Local banks have been consistently closing in rural areas. The in-person service, which was once so crucial for small business financing, is quickly becoming a thing of the past. Banks are relocating to more populated areas, and larger banks continue to consolidate smaller community banks. These larger banks use algorithms, rather than personal relationships to evaluate a borrowers creditworthiness.
This trend is making it harder for many rural borrowers to qualify for business loans.The value of small business lending in rural areas is now half of its 2004 peak. Much of this decline is a result of the recession, but the amount of small business lending in urban areas only declined by a quarter over this same period. The numbers demonstrate that business owners in more populated areas are not facing the same difficulties as their rural counterparts.
The decline is having a drastic impact on business activity in less populated areas. Research by Colorado State University economist Stephan Weiler demonstrates a link between the reduction in small business loans and new business formation in rural areas two to three years later. His research did not reveal a similar pattern in urban areas.
Community banks have been leaving rural areas for decades, making commercial loans harder to find
There has been a measurable decline over the past 20 years in the number of smaller community banks in rural areas.
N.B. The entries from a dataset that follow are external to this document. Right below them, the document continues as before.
Lemma add_root_spec s root :
  scan_inv s -> root ∈ roots ->
  scan_inv (add_root t s root) /\ root ∈ cs_members (add_root t s root) /\
  (forall m, m ∈ cs_members s -> m ∈ cs_members (add_root t s root)) /\
  cs_edges_examined (add_root t s root) = cs_edges_examined s /\
  cs_truncated (add_root t s root) = cs_truncated s /\
  zlen (cs_members (add_root t s root)) <= zlen (cs_members s) + 1.
Proof.
  intros Hs Hr. assert (Ha : affected root) by (exists root; split; [done|apply rtc_refl]).
  assert (Hlast : forall l : list ClosureNode, root ∈ l ++ [root])
    by (intros; apply elem_of_app; right; by apply list_elem_of_singleton).
  assert (Hkeep : forall (l : list ClosureNode) m, m ∈ l -> m ∈ l ++ [root])
    by (intros; apply elem_of_app; by left).
  assert (Hlen : forall l : list ClosureNode, zlen (l ++ [root]) <= zlen l + 1)
    by (intros; rewrite zlen_app; unfold zlen; simpl; lia).
  unfold add_root. case_bool_decide as Hi.
  - split; [|by simpl; auto 8]. split; simpl; try apply Hs.
    + intros i (m & ? & ?)%(si_queue _ Hs). eauto.
    + intros m [Hm|Hm%list_elem_of_singleton]%elem_of_app Hin; [by apply (si_members _ Hs)|].
      subst. apply node_index_elem in Hin; [done|apply Hwf].
    + intros m [Hm|Hm%list_elem_of_singleton]%elem_of_app; [by apply (si_sound _ Hs)|by subst].
    + rewrite zlen_app, (si_count _ Hs). unfold zlen. simpl. lia.
  - assert (Hn : root ∈ nodes) by (apply node_index_elem; [apply Hwf|done]).
    destruct (is_visited s (index_of t root)) eqn:Hv.
    + split; [done|]. split; [|split; [done|split; [done|split; [done|lia]]]].
      apply (si_visited _ Hs), (si_queue _ Hs) in Hv as (m & Hm & Hin).
      unfold index_of in Hm. rewrite (node_index_present nodes root) in Hm by (apply Hwf || done).
      by simplify_eq.
    + split; [by apply enqueue_inv|]. simpl. auto 8.
Qed.

(** Budgets are respected once they hold, and truncation is final. *)
Definition within (edge_budget limit : Z) (s : ClosureScan) : Prop :=
  cs_edges_examined s <= edge_budget /\ zlen (cs_members s) <= limit.

Lemma examine_inv s : scan_inv s -> scan_inv (examine s).
Proof. by intros []. Qed.

Lemma truncate_inv s : scan_inv s -> scan_inv (truncate s).
Proof. by intros []. Qed.
(* ===== verification/Bytes.v ===== *)
(** The canonical, total, bounded binary codec (include/sff/codec/bytes.hpp,
    src/codec/bytes.cpp): the little-endian writer with its byte limit and the
    reader whose first failure is sticky. A writer operation is a function
    [ByteWriter -> Status * ByteWriter], a reader operation a computation of
    the state monad [ReaderM]. [WireFormat] states what the codec of a value
    promises to the record and frame codecs that are built from it. *)

From S2P Require Import Prelude Containers Core.

(** * Little-endian integers *)

Definition store_le (value : Z) (width : nat) : list Z := le_bytes value width.

(** `value |= uint64(in[index]) << (8 * index)`. *)
Fixpoint load_le_from (index : Z) (value : Z) (bytes : list Z) : Z :=
  match bytes with
  | [] => value
  | b :: rest => load_le_from (index + 1) (Z.lor value (wrap64 (Z.shiftl b (8 * index)))) rest
  end.

Definition load_le (bytes : list Z) : Z := load_le_from 0 0 bytes.

(** * Writer *)

Record ByteWriter := mkWriter {
  bw_bytes : list Z;
  bw_limit : Z;
  bw_failed : bool;
  bw_failure : Status
}.

Definition writer_new : ByteWriter := mkWriter [] (Z.shiftl 1 30) false success.

Definition set_limit (limit : Z) (w : ByteWriter) : ByteWriter :=
  mkWriter (bw_bytes w) limit (bw_failed w) (bw_failure w).

Definition overflowed (w : ByteWriter) : bool := bw_failed w.

Definition writer_clear (w : ByteWriter) : ByteWriter :=
  mkWriter [] (bw_limit w) (bw_failed w) (bw_failure w).

Definition checked_count (count : Z) : Z := if 0xffffffff <? count then 0xffffffff else count.

Definition WriterM : Type := ByteWriter -> Status * ByteWriter.

Definition writer_fail (s : Status) (w : ByteWriter) : Status * ByteWriter :=
  (s, mkWriter (bw_bytes w) (bw_limit w) true s).

(** The data pointer and size of [raw]; [None] is the null pointer. *)
Definition write_raw (data : option (list Z)) (size : Z) : WriterM := fun w =>
  if bw_failed w then (bw_failure w, w)
  else if (bw_limit w <? size) || (bw_limit w - size <? zlen (bw_bytes w)) then
    writer_fail (failure Code.Exhausted "canonical document exceeds the writer limit") w
  else if size =? 0 then (success, w)
  else match data with
    | None => writer_fail (failure Code.Invalid "null data with non-zero size") w
    | Some bytes => (success, mkWriter (bw_bytes w ++ take (Z.to_nat size) bytes) (bw_limit w) (bw_failed w)
                                (bw_failure w))
    end.

Definition write_all (bytes : list Z) : WriterM := write_raw (Some bytes) (zlen bytes).

Definition write_u8 (value : Z) : WriterM := write_all [value].
Definition write_u16 (value : Z) : WriterM := write_all (store_le value 2).
Definition write_u32 (value : Z) : WriterM := write_all (store_le value 4).
Definition write_u64 (value : Z) : WriterM := write_all (store_le value 8).
Definition write_boolean (value : bool) : WriterM := write_u8 (if value then 1 else 0).

Declare Scope codec_scope.
Delimit Scope codec_scope with codec.
Definition is_proven_negative (r : UnresolvedReason) : bool :=
  match r with
  | UnresolvedReason.NoCandidateSupplied | UnresolvedReason.CandidateGenerationStale
  | UnresolvedReason.CapabilityInsufficient | UnresolvedReason.BehindFence
  | UnresolvedReason.CapacityExhausted | UnresolvedReason.FailureDomainConflict
  | UnresolvedReason.Withheld | UnresolvedReason.ContradictoryEvidence
  | UnresolvedReason.HopNotInTopology | UnresolvedReason.NonAuthoritativeOrigin => true
  | _ => false
  end.

Record UnresolvedDependent := mkUnresolved {
  ud_dependent : DependentRef;
  ud_covers_failed : SwitchKey;
  ud_reason : UnresolvedReason;
  ud_detail : string
}.

Definition unresolved_digest (u : UnresolvedDependent) : Z :=
  dig_hi
    (absorb_string (ud_detail u)
      (absorb_byte (unresolved_reason_raw (ud_reason u))
        (absorb_key (ud_covers_failed u)
          (absorb_dependent (ud_dependent u)
            (absorb_string "sff.unresolved-dependent.v2" digest_init))))).

Module PlanAction.
Inductive PlanAction := Unknown | RebindReplacement.
End PlanAction.
Abbreviation PlanAction := PlanAction.PlanAction.

#[export] Instance PlanAction_eq_dec : EqDecision PlanAction.
Proof. solve_decision. Defined.

Definition plan_action_raw (a : PlanAction) : Z :=
  match a with PlanAction.Unknown => 0 | PlanAction.RebindReplacement => 1 end.

Definition plan_action_to_string (a : PlanAction) : string :=
  match a with PlanAction.Unknown => "UNKNOWN" | PlanAction.RebindReplacement => "REBIND_REPLACEMENT" end.

Record FenceStep := mkFenceStep {
  fs_failed : SwitchKey;
  fs_closure_digest : Z;
  fs_closure_state : ClosureState;
  fs_closure_members : Z;
  fs_omitted_dependents : Z
}.

Definition fence_step_digest (f : FenceStep) : Z :=
  dig_hi
    (absorb_u64 (fs_omitted_dependents f)
      (absorb_u64 (fs_closure_members f)
        (absorb_byte (closure_state_raw (fs_closure_state f))
          (absorb_u64 (fs_closure_digest f)
            (absorb_key (fs_failed f) (absorb_string "sff.fence-step.v1" digest_init)))))).

Record RestoreStep := mkRestore {
  rs_dependent : DependentRef;
  rs_covers_failed : SwitchKey;
  rs_action : PlanAction;
  rs_replacement : SwitchKey;
  rs_hops : list SwitchKey;
  rs_links : list Z;
  rs_cost : Z;
  rs_evidence : Z
}.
These community banks were once the sole source of credit for many small businesses in these areas. 625 of Americas 1,980 rural counties have no locally owned community bank. 35 rural counties in America have no bank at all, and 115 have only one branch.
Lenders cite specific difficulties in rural areas.”It’s very hard to find highly competent commercial loan officers who want to live in these small towns and can produce an adequate amount of production,” said Jerry Rexroad CEO of Carolina Financial Corp.
Rural businesses also lack the detailed information which is used by many larger banks to assess the creditworthiness of borrowers. However, economic difficulties in rural areas make it harder for banks to do business.
Economic difficulties are making commercial loans harder to find in many areas
Rural areas face unique economic challenges. Employment growth suffers due to weak school systems. Local businesses suffer due to competition with big-box stores and few small business owners have seen their credit situation improve since the recession. Business lending in rural areas has not picked up since the recovery began. Although new small dollar loans have been on the rise, rural areas have only seen a modest increase.. Only 10 percent of new small business loans, roughly 22 billion, have been issued in rural areas since the recovery began.
It remains unclear whether the banks themselves or the economy in these areas are to blame these hardships. Nonetheless small town businesses will face difficulty securing financing for the foreseeable future.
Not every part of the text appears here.